You are viewing a plain text version of this content. The canonical link for it is here.
Posted to dev@kafka.apache.org by Neha Narkhede <ne...@gmail.com> on 2014/05/05 20:09:14 UTC

Re: Review Request 19731: Patch for KAFKA-1328

-----------------------------------------------------------
This is an automatically generated e-mail. To reply, visit:
https://reviews.apache.org/r/19731/#review41974
-----------------------------------------------------------



clients/src/main/java/org/apache/kafka/clients/consumer/Consumer.java
<https://reviews.apache.org/r/19731/#comment75659>

    Did you mean unchecked exception? If so, yes. This is consistent with the producer, I think.



clients/src/main/java/org/apache/kafka/clients/consumer/Consumer.java
<https://reviews.apache.org/r/19731/#comment75669>

    Right. I started with a simple list of ConsumerRecord but found it very painful while writing the examples. Basically whether or not clients prefer collation by topic or partition depends on the nature of the use case, threadpool processing strategy as well as topic vs partition subscription. Another thing is figuring out how to throw a per partition exception. This led to an API design that allows collation by topic as well as partition. If we need to throw partition level exceptions, ConsumerRecordMetadata would be one way of exposing those



clients/src/main/java/org/apache/kafka/clients/consumer/Consumer.java
<https://reviews.apache.org/r/19731/#comment75670>

    Yes. If the user is not interested in some partitions, it is best to unsubscribe. commit() will always commit offsets for all subscribed partitions owned by the consumer.
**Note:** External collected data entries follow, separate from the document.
Lemma poll_write_ping_talks w :
  ws_ok w →
  let res := ws_poll_write_ping little random_mask w in res.1 ≠ Ready Panic ∧ talks w res.2.
Proof.
  intros Hok. unfold ws_poll_write_ping. pose proof (talks_refl w Hok) as Hrefl.
  destruct (_ || _); [done|]. destruct (control_flush_pending _).
  { apply flushed_talks; [done|]. intros w1 ? _ _. done. }
  destruct (negb _) eqn:E; [done|]. to_prop.
  unfold pack_write_ping_frame, pack_write_empty_frame, write_frame_space. rewrite E, Nat.sub_0_r.
  destruct (MAX_PENDING_WRITE_BYTES <? 6)%nat eqn:E6; to_prop; [unfold MAX_PENDING_WRITE_BYTES in E6; lia|].
  destruct (ping_type w); [done | split; [done|]..]; simpl; (eexists; split; [|]).
  - apply (append_evolves w Ping []); [done | right; split; [done | lia] | by right].
  - done.
  - apply (append_evolves w Binary []); [done | right; split; [done | lia] | by left].
  - done.
Qed.

(** A round of [poll_write]: a part of the input is packed, none of it only if
    there is no room. *)
Lemma pack_write_frame_ok w input k w' :
  ws_ok w → input ≠ [] → pack_write_frame little random_mask w input = (k, w') →
  (k ≤ length input)%nat ∧ (k = 0%nat → write_frame w ≠ []) ∧
  ∃ fs, evolves w fs w' ∧ payloads fs = take k input.
Proof.
  intros Hok Hne Hp. unfold pack_write_frame, write_frame_space in Hp.
  assert (Hin : (0 < length input)%nat) by (destruct input; [done | simpl; lia]).
  destruct (_ <? 40)%nat eqn:E40; to_prop; simplify_eq.
  - split; [lia|]. split; [|exists []; split; [by apply evolves_refl | done]].
    intros _ Hn. rewrite Hn in E40. cbn [length] in E40. unfold MAX_PENDING_WRITE_BYTES in E40. lia.
  - set (n := Nat.min _ _). assert (Hn : (0 < n ≤ length input)%nat ∧
      (length (write_frame w) + n + MAX_FRAME_HEADER_SIZE ≤ MAX_PENDING_WRITE_BYTES)%nat)
      by (unfold n, MAX_FRAME_HEADER_SIZE; lia).
    clearbody n. split; [lia|]. split; [lia|]. eexists. split.
    + apply (append_evolves w Binary); [done | left; rewrite length_take; lia | by left].
    + unfold payloads. simpl. by rewrite app_nil_r.
Qed.
Lemma new_reading s client ping data w fs T :
  ws_new junk s client ping data = Ok w → received s = [] → frames_ok client None fs →
  data ++ T = encode_frames fs → reading T w (payloads fs).
Proof.
  intros Hn Hrec Hfs HT. apply new_ok in Hn as (Hok & Hlive & Hs & Hc & _ & Hpend & Hrd & Hctl).
  split; [rewrite Hctl; split; [split_and!; simpl; try done; lia | by left]|]. intros _.
  pose proof Hok as (_ & _ & _ & Hcore). split; [apply (Hcore Hlive)|]. exists T. rewrite Hs, Hrec. split; [done|].
  exists fs. rewrite Hrd. simpl. rewrite Hpend, Hc, HT. by split_and!.
Qed.

End facts.

Section ends.
Context {A B : Type} `{AsyncStream A, !StreamLaws A, !FiniteReads A}.
Context `{AsyncStream B, !StreamLaws B, !FiniteReads B}.

(** What a sender has put on its way, as the receiver sees it. *)
Lemma sender_frames little junk random_mask fuel (sa : A) client ping data a0 ops t a :
  (∀ n, mask_ok (random_mask n)) → (read_fuel (S := A) ≤ fuel)%nat →
  ws_new junk sa client ping data = Ok a0 → accepted sa = [] →
  run little junk random_mask fuel a0 ops = Some (t, a) →
  Forall (λ '(o, r), write_failed o r = false) t → close_sent (ctl (core a)) = false →
  bytes_ok (written t) → bytes_ok data → bytes_ok (received (stream a)) →
  ∃ fs, sent a = encode_frames fs ∧ frames_ok (negb client) None fs ∧ payloads fs = written t.
Proof.
  intros Hm Hf Hn Ha Hrun Hwf Hcs Hbw Hbd Hbr.
  apply new_ok in Hn as (Hok & Hlive & Hs & Hc & Hw & Hpend & Hrd & Hctl).
  destruct (run_evolves little junk random_mask (λ n, proj1 (Hm n)) fuel ops a0 Hok Hf)
    as (t' & a' & fs & Hrun' & _ & [_ _ _ _ Hsent _ Hout Hby] & Hp).
  rewrite Hrun in Hrun'. injection Hrun' as <- <-. specialize (Hp Hwf). rewrite Hcs, Hc in Hout.
  destruct Hby as [_ Hby]; [done| |].
  { split; [rewrite Hctl; constructor|]. intros _. unfold core_bytes. rewrite Hpend, Hctl, Hrd.
    split; [done|]. split; [constructor|]. split; [done|]. by repeat constructor. }
  destruct (packed_is_encoded little random_mask client fs Hm Hout) as [He Hfs].
  { apply payloads_bytes; [by rewrite Hp | done]. }
  exists fs. split; [|done]. rewrite Hsent, <- He. unfold sent. by rewrite Hs, Ha, Hw, drop_nil.
Qed.

(** Whatever the peer sends, in whatever pieces and with whatever failures
    of the transport: every sequence of reads, writes, flushes, pings and
    shutdowns on a stream returns (each read within [read_fuel] rounds of its
    loop) without a panic, and the read buffer and the frames waiting to be
    written stay within their bounds. *)
Theorem websocket_runs_are_safe little junk random_mask fuel (s : A) client ping data w ops :
  (∀ n, length (random_mask n) = 4%nat) →
  ws_new junk s client ping data = Ok w → (read_fuel (S := A) ≤ fuel)%nat →
  ∃ t w', run little junk random_mask fuel w ops = Some (t, w') ∧ panicked t = false ∧
    (length (lazy_buf (unprocessed_buf (un (core w')))) ≤ READ_BUFFER_SIZE)%nat ∧
    (length (write_frame w') ≤ MAX_PENDING_WRITE_BYTES)%nat.
Proof.
  intros Hm Hn Hf. apply new_ok in Hn as (Hok & _).
  destruct (run_evolves little junk random_mask Hm fuel ops w Hok Hf) as (t & w' & fs & Hrun & Hnp & He & _).
  exists t, w'. destruct (ev_ok _ _ _ _ _ He) as ((_ & ?) & _ & ? & _). by split_and!.
Qed.
(* ===== verification/XHttp.v ===== *)
(** * XHTTP upload sessions ([src/v2board/xhttp.rs])

    The server side of the transport that carries a connection in many HTTP
    requests: numbered upload posts and one download request, joined by a
    session id.  Modelled: the configuration and the parsing of requests, the
    session table with its reference-counted sessions, their upload channels
    and reapers, and the reader that puts the posts back in order.

    A system of requests, readers and reapers takes one event at a time, as the
    locks and the channel make each of them atomic.  Shown: the reader delivers
    the posts in order and completely, whatever order they come in; a session is
    never left without its reaper, and goes when it is idle; and a reader never
    sees the end of its uploads, since it keeps their channel open itself. *)
From S2P Require Import Prelude Text SharedUsers Stream.
Local Open Scope Z_scope.

Module XHttp.
Import Stream.

(** ** Configuration *)
Definition DEFAULT_MAX_EACH_POST_BYTES : nat := N.to_nat 1000000.
Definition DEFAULT_MAX_BUFFERED_POSTS : nat := 30.
Definition SESSION_REAP_SECS : Z := 30.
Definition SESSION_IDLE_REAP_SECS : Z := 120.

Inductive XHttpMode := Auto | PacketUp | StreamUp | StreamOne.
Inductive XHttpPlacement := Path | Query | Header | Cookie.
Inductive XHttpDataPlacement := AutoData | Body | HeaderData | CookieData.

#[global] Instance XHttpMode_eq_dec : EqDecision XHttpMode.
Proof. solve_decision. Defined.
#[global] Instance XHttpPlacement_eq_dec : EqDecision XHttpPlacement.
Proof. solve_decision. Defined.

Record XHttpConfig := mkConfig {
  host : option bytes;
  path : bytes;
  mode : XHttpMode;
  no_grpc_header : bool;
  no_sse_header : bool;
  max_each_post_bytes : nat;
  max_buffered_posts : nat;
  session_id_placement : XHttpPlacement;
  session_id_key : bytes;
  seq_placement : XHttpPlacement;
  seq_key : bytes;
  uplink_data_placement : XHttpDataPlacement;
  uplink_data_key : bytes }.

Record XHttpConfigParts := mkParts {
  p_host : option bytes;
  p_path : bytes;
  p_mode : XHttpMode;
  p_no_grpc_header : bool;
  p_no_sse_header : bool;
  p_max_each_post_bytes : option nat;
  p_max_buffered_posts : option nat;
  p_session_id_placement : XHttpPlacement;
  p_session_id_key : option bytes;
  p_seq_placement : XHttpPlacement;
  p_seq_key : option bytes;
  p_uplink_data_placement : XHttpDataPlacement;
  p_uplink_data_key : option bytes }.

Definition slash : Z := 47.

Definition normalize_path (path : bytes) (session_id_placement seq_placement : XHttpPlacement) : bytes :=
  let path := match split_once 63 path with Some (path, _) => path | None => path end in
  let path := if bool_decide (trim path = []) then [slash] else path in
  let path := if starts_with [slash] path then path else slash :: path in
  if (bool_decide (session_id_placement = Path) || bool_decide (seq_placement = Path)) &&
     negb (ends_with [slash] path)
  then path ++ [slash] else path.

(** [filter(|value| !value.trim().is_empty()).unwrap_or_else(default)] *)
Definition key_or (key : option bytes) (default_key : bytes) : bytes :=
  match key with
  | Some value => if bool_decide (trim value = []) then default_key else value
  | None => default_key
  end.

Definition config_new (parts : XHttpConfigParts) : XHttpConfig :=
  mkConfig
    (match p_host parts with
     | Some host =>
         let host := to_ascii_lowercase (trim host) in
         if bool_decide (host = []) then None else Some host
     | None => None
     end)
    (normalize_path (p_path parts) (p_session_id_placement parts) (p_seq_placement parts))
    (p_mode parts) (p_no_grpc_header parts) (p_no_sse_header parts)
    (Nat.max (default DEFAULT_MAX_EACH_POST_BYTES (p_max_each_post_bytes parts)) 1)
    (Nat.max (default DEFAULT_MAX_BUFFERED_POSTS (p_max_buffered_posts parts)) 1)
    (p_session_id_placement parts)
    (key_or (p_session_id_key parts)
       (match p_session_id_placement parts with
        | Header => B "X-Session" | Cookie | Query => B "x_session" | Path => []
        end))
    (p_seq_placement parts)
    (key_or (p_seq_key parts)
       (match p_seq_placement parts with
        | Header => B "X-Seq" | Cookie | Query => B "x_seq" | Path => []
        end))
    (p_uplink_data_placement parts)
    (key_or (p_uplink_data_key parts)
       (match p_uplink_data_placement parts with
        | CookieData => B "x_data" | HeaderData | AutoData => B "X-Data" | Body => []
        end)).

(** ** Requests *)
Definition invalid_error (msg : string) : io_error := IoError InvalidInput msg.
Definition invalid {A} (msg : string) : outcome A := Err (invalid_error msg).

Definition strip_prefix (p s : bytes) : option bytes :=
  if starts_with p s then Some (drop (length p) s) else None.
Lemma new_session_ok w max :
  heap_ok w →
  let a := Shared.next (heap w) in
  ∃ w', new_session max w = (a, w') ∧ heap_ok w' ∧ sessions w' = sessions w ∧
    activity_millis w' = activity_millis w ∧
    channels w' = <[a := mkChannel [] max false]> (channels w) ∧
    (∀ b, refs w' b = (refs w b + one a b)%nat) ∧
    session_at a w' = Some (mkSession true false (activity_millis w)) ∧
    (∀ b, b ≠ a → session_at b w' = session_at b w) ∧ refs w a = 0%nat.
Proof.
  intros [H1 H2] a. destruct (H2 a ltac:(done)) as [Hn _]. eexists. split; [reflexivity|].
  split; [|split_and!; try done].
  - split; simpl; intros b.
    + intros x n. rewrite lookup_insert_Some. intros [[<- [= <- <-]]|[_ Hb]]; [lia | by eapply H1].
    + intros Hb. destruct (H2 b ltac:(unfold a in *; lia)). unfold a. rewrite !lookup_insert_ne by lia. done.
  - intros b. unfold refs, one. simpl. destruct (decide (a = b)) as [<-|Hne].
    + rewrite lookup_insert_eq. by rewrite Hn.
    + rewrite lookup_insert_ne by done. lia.
  - unfold session_at, Shared.arc_deref. simpl. fold a. by rewrite lookup_insert_eq.
  - intros b Hne. unfold session_at, Shared.arc_deref. simpl. fold a. by rewrite lookup_insert_ne.
  - unfold refs. by rewrite Hn.
Qed.

Definition tallied (s : System) : Prop :=
  heap_ok (world s) ∧ ∀ a, refs (world s) a = holders s a.

(** Whoever holds an address keeps its session. *)
Lemma held_alive s a : tallied s → (0 < holders s a)%nat → is_Some (session_at a (world s)).
Proof. intros [Hok Ht] Hh. apply refs_session; [done|]. by rewrite Ht. Qed.

Lemma table_held s id a :
  sessions (world s) !! id = Some a → (0 < holders s a)%nat.
Proof.
  intros Hs. unfold holders. rewrite (in_table_delete _ _ _ a Hs). unfold one.
  rewrite decide_True by done. lia.
Qed.
Lemma reader_held s r : r ∈ readers s → (0 < holders s (session r))%nat.
Proof.
  intros Hr. unfold holders. pose proof (count_elem (session r) (session <$> readers s)) as Hc.
  specialize (Hc (list_elem_of_fmap_2 _ _ _ Hr)). lia.
Qed.
Lemma reaper_held s r : r ∈ reapers s → (0 < holders s r.2)%nat.
Proof.
  intros Hr. unfold holders. pose proof (count_elem r.2 (snd <$> reapers s)) as Hc.
  specialize (Hc (list_elem_of_fmap_2 _ _ _ Hr)). lia.
Qed.

Lemma session_at_clone w a b : session_at b (arc_clone a w) = session_at b w.
Proof.
  unfold session_at, Shared.arc_deref, arc_clone, Shared.arc_clone. simpl. destruct (decide (a = b)) as [->|Hne].
  - rewrite lookup_alter_eq. by destruct (Shared.arcs (heap w) !! b) as [[]|].
  - by rewrite lookup_alter_ne.
Qed.

Lemma hold_ok s id max a created w :
  tallied s → hold (world s) id max = (a, created, w) →
  heap_ok w ∧
  (∀ b, (refs w b + in_table (sessions (world s)) b =
         refs (world s) b + in_table (sessions w) b + one a b + (if created then one a b else 0))%nat) ∧
  sessions w !! id = Some a ∧ is_Some (session_at a w) ∧
  (∀ i, i ≠ id → sessions w !! i = sessions (world s) !! i) ∧
  (created = false → sessions w = sessions (world s)).
Proof.
  intros [Hok Ht] Hh. unfold hold in Hh. destruct (sessions (world s) !! id) as [a0|] eqn:E.
  - simplify_eq. pose proof (held_alive s a (conj Hok Ht) (table_held s id a E)) as Hal.
    split_and!; try done; [by apply heap_ok_clone|..].
    + intros b. rewrite refs_clone by done. simpl. lia.
    + by rewrite session_at_clone.
  - destruct (new_session_ok (world s) max Hok) as (w1 & Hn & Hok1 & Hs1 & _ & _ & Hr1 & Hat1 & _ & _).
    rewrite Hn in Hh. simplify_eq. set (w2 := set_sessions w1 _).
    assert (Hat2 : is_Some (session_at (Shared.next (heap (world s))) w2)) by (eexists; exact Hat1).
    split_and!; try done.
    + by apply heap_ok_clone, heap_ok_clone, heap_ok_table.
    + intros b. rewrite refs_clone, refs_clone by (rewrite ?session_at_clone; done).
      change (refs w2 b) with (refs w1 b). rewrite Hr1. simpl sessions.
      rewrite Hs1, in_table_insert by done. lia.
    + simpl. by rewrite lookup_insert_eq.
    + by rewrite !session_at_clone.
    + intros i Hi. simpl. by rewrite lookup_insert_ne, Hs1.
Qed.

Lemma session_at_with w a f b :
  session_at b (with_session a f w) = if decide (a = b) then f <$> session_at b w else session_at b w.
Proof.
  unfold session_at, Shared.arc_deref, with_session. simpl. destruct (decide (a = b)) as [->|Hne].
  - rewrite lookup_alter_eq. by destruct (Shared.arcs (heap w) !! b) as [[]|].
  - by rewrite lookup_alter_ne.
Qed.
clients/src/main/java/org/apache/kafka/clients/consumer/Consumer.java
<https://reviews.apache.org/r/19731/#comment75790>

    Yes, I thought of that, but changed it to a separate OffsetMetadata object for a couple of reasons
    
    1. It provides flexibility to allow us to expose more information, if required. For example, return the last committed offset if the commit for a particular partition fails. 
    2. It stays consistent with the producer client APIs where we don't return the error code value to the user but instead throw an exception while accessing the data (in this case the offset. 
    
    However, I see your point about returning complex data back. I think it can be simplified by returning a Future of OffsetMetadata and changing OffsetMetadata to have an offset() API that returns either the last committed offset or throws an exception. That might address your concern as well as get us the flexibility and consistency. 
    
    Thoughts?



clients/src/main/java/org/apache/kafka/clients/consumer/Consumer.java
<https://reviews.apache.org/r/19731/#comment75885>

    Yes, that is better for consistency 



clients/src/main/java/org/apache/kafka/clients/consumer/Consumer.java
<https://reviews.apache.org/r/19731/#comment75886>

    This is already a batch API.



clients/src/main/java/org/apache/kafka/clients/consumer/ConsumerConfig.java
<https://reviews.apache.org/r/19731/#comment75896>

    auto.offset.reset=disable will expect the consumer to set the offset before the first poll(). This can be done using commit() and seek().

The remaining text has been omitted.